Freshly isolated mouse B cells (1 × 10⁶/ml) were treated with TCDD at 1(not shown), 3, 10 (not shown), or 30 nM, and/or vehicle (VH). In addition, B cells not treated with VH (NA) served as a control for VH treatment. The B cells were then co-cultured with irradiated CD40L-L cells (5 × 10⁴ cell/well) in the presence of recombinant mouse IL-2 (10 U/ml), IL-6 (100 U/ml), and IL-10 (20 ng/ml) for 3 days. Cells were transferred to new plates in the absence of CD40L-L cells and cultured for three additional days.

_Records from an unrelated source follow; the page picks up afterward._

(** C19: while bodies arrive from the pruning point upwards, parents before children, a node asks for exactly the bodies it misses: [GetMissingBlockBodyHashes] returns the header-only blocks of
    the past of the high hash (itself included) that are not in the past of the pruning point, each once and after all its ancestors, and changes nothing but a cache; whether equal hashes are one object does not matter. *)
Theorem missing_bodies_correct `{Libs} `{MuHash} (pm : pruningManager) (sm : syncManager) (hc : codec hash) (samePointer : hash → bool) (dag_parents : hash → list hash) (k : Z) (root pp high : hash) (s : syncState) :
  let v := pn_virtual (sy_pruning s) in
  sync_ok dag_parents k root v → bodies_ok dag_parents pp v → has (ps_pruningPoint (pn_store (sy_pruning s))) = true → point_of pm hc (pn_store (sy_pruning s)) = Some pp →
  high ∈ nodes s → tree_anc (tree_of s) pp high →
  ∃ s' missing, GetMissingBlockBodyHashes sm hc samePointer high s = (s', Ret missing) ∧ topological dag_parents missing ∧
    (∀ y, y ∈ missing ↔ dag_anc dag_parents y high ∧ ¬ dag_anc dag_parents y pp ∧ rs_statuses (vs_resolve v) !! y = Some StatusHeaderOnly) ∧
    pn_virtual (sy_pruning s') = v ∧ same_answers pm hc (pn_store (sy_pruning s)) (pn_store (sy_pruning s')) ∧ sy_chain s' = sy_chain s.
Proof. intros v Hok Hb Hhas Hpp Hh Ha. by apply (missing_spec dag_parents k root pp v Hok Hb). Qed.

(** C25: when the low hash is in the selected chain of the high hash, at a distance in blue score below 2^n, [CreateBlockLocator] returns within n + 2 rounds the blocks of that chain from the
    high hash to the low hash, each the lowest one with a blue score of at least that of the one before less a step that doubles; a limit cuts it off.  When the selected chain of the high hash
    jumps over the blue score of the low hash the loop never ends without a limit. *)
Theorem block_locator_correct `{Libs} `{MuHash} (root low high : hash) (s : syncState) :
  let v := pn_virtual (sy_pruning s) in
  let score x := blueScore (dataOf (data_of s) x) in
  chains_ok root v → selectedParent (dataOf (data_of s) root) = None → low ∈ nodes s → high ∈ nodes s →
  (∀ n : nat, tree_anc (tree_of s) low high → score high - score low < 2 ^ Z.of_nat n → (n ≤ 63)%nat →
    ∃ l, located v low 0 high l ∧ (length l ≤ n + 2)%nat ∧
      ∀ limit fuel, (n + 2 ≤ fuel)%nat → 0 ≤ limit < 2 ^ 32 →
        CreateBlockLocator fuel low high limit s = (s, Ret (if bool_decide (limit = 0) then l else take (Z.to_nat limit) l))) ∧
  (∀ x, lowest v high (score low) x → score low < score x → ∀ fuel, CreateBlockLocator fuel low high 0 s = (s, Crash OutOfFuel)).
Proof.
  intros v score Hok Hroot Hl Hh. assert (∀ fuel limit, CreateBlockLocator fuel low high limit s = locatorLoop fuel low (score low) limit high 1 [] s) as Hrun.
  { intros fuel limit. unfold CreateBlockLocator, createBlockLocator. by rewrite (bind_ret_l _ _ s s _ (locator_data root v Hok s eq_refl low Hl)). }
  split.
  - intros n Ha Hd Hn. destruct (locatorLoop_run root v Hok Hroot s eq_refl low Hl (n + 1) 0 high Hh Ha) as (l & Hloc & Hlen & Hloop); [intros; lia|by replace (Z.of_nat (n + 1 + 0) - 1) with (Z.of_nat n) by lia|lia|].
    exists l. split; [done|]. split; [lia|]. intros limit fuel Hf Hlim. rewrite Hrun. apply Hloop; [lia|by left|done|]. change (zlen (@nil hash)) with 0. lia.
  - intros x Hx Hlt fuel. rewrite Hrun. apply (locatorLoop_diverges root v Hok Hroot s eq_refl low Hl high x); [done|done|done| |apply rtc_refl|lia].
    exact (proj1 Hx).
Qed.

Cells were harvested right after isolation (Day 0, naive), and on Day 2 (not shown) and Day 6 (CD40L + VH, CD40L + TCDD 3 nM, and CD40L + TCDD 30 nM), and then assessed by multiparametric flow cytometry for surface expression of CD138 and intracellular expression of Blimp-1 and Pax5. Dead cells were identified by staining with Live/Dead near-infrared Staining Kit, and are not included in these data graphs (no significant differences in cell viability were observed between different treatment groups). Results depicted are fluorescent signals for Blimp-1, Pax5, and CD138. Percentages of cells within each gate, mean ± SE of three replicates, are shown in the center. *, p < 0.05, **, p < 0.01, compared to the VH-treated group. Data are representative of two separate experiments with three replicates per group and are concatenated (combined) from three experimental replicates.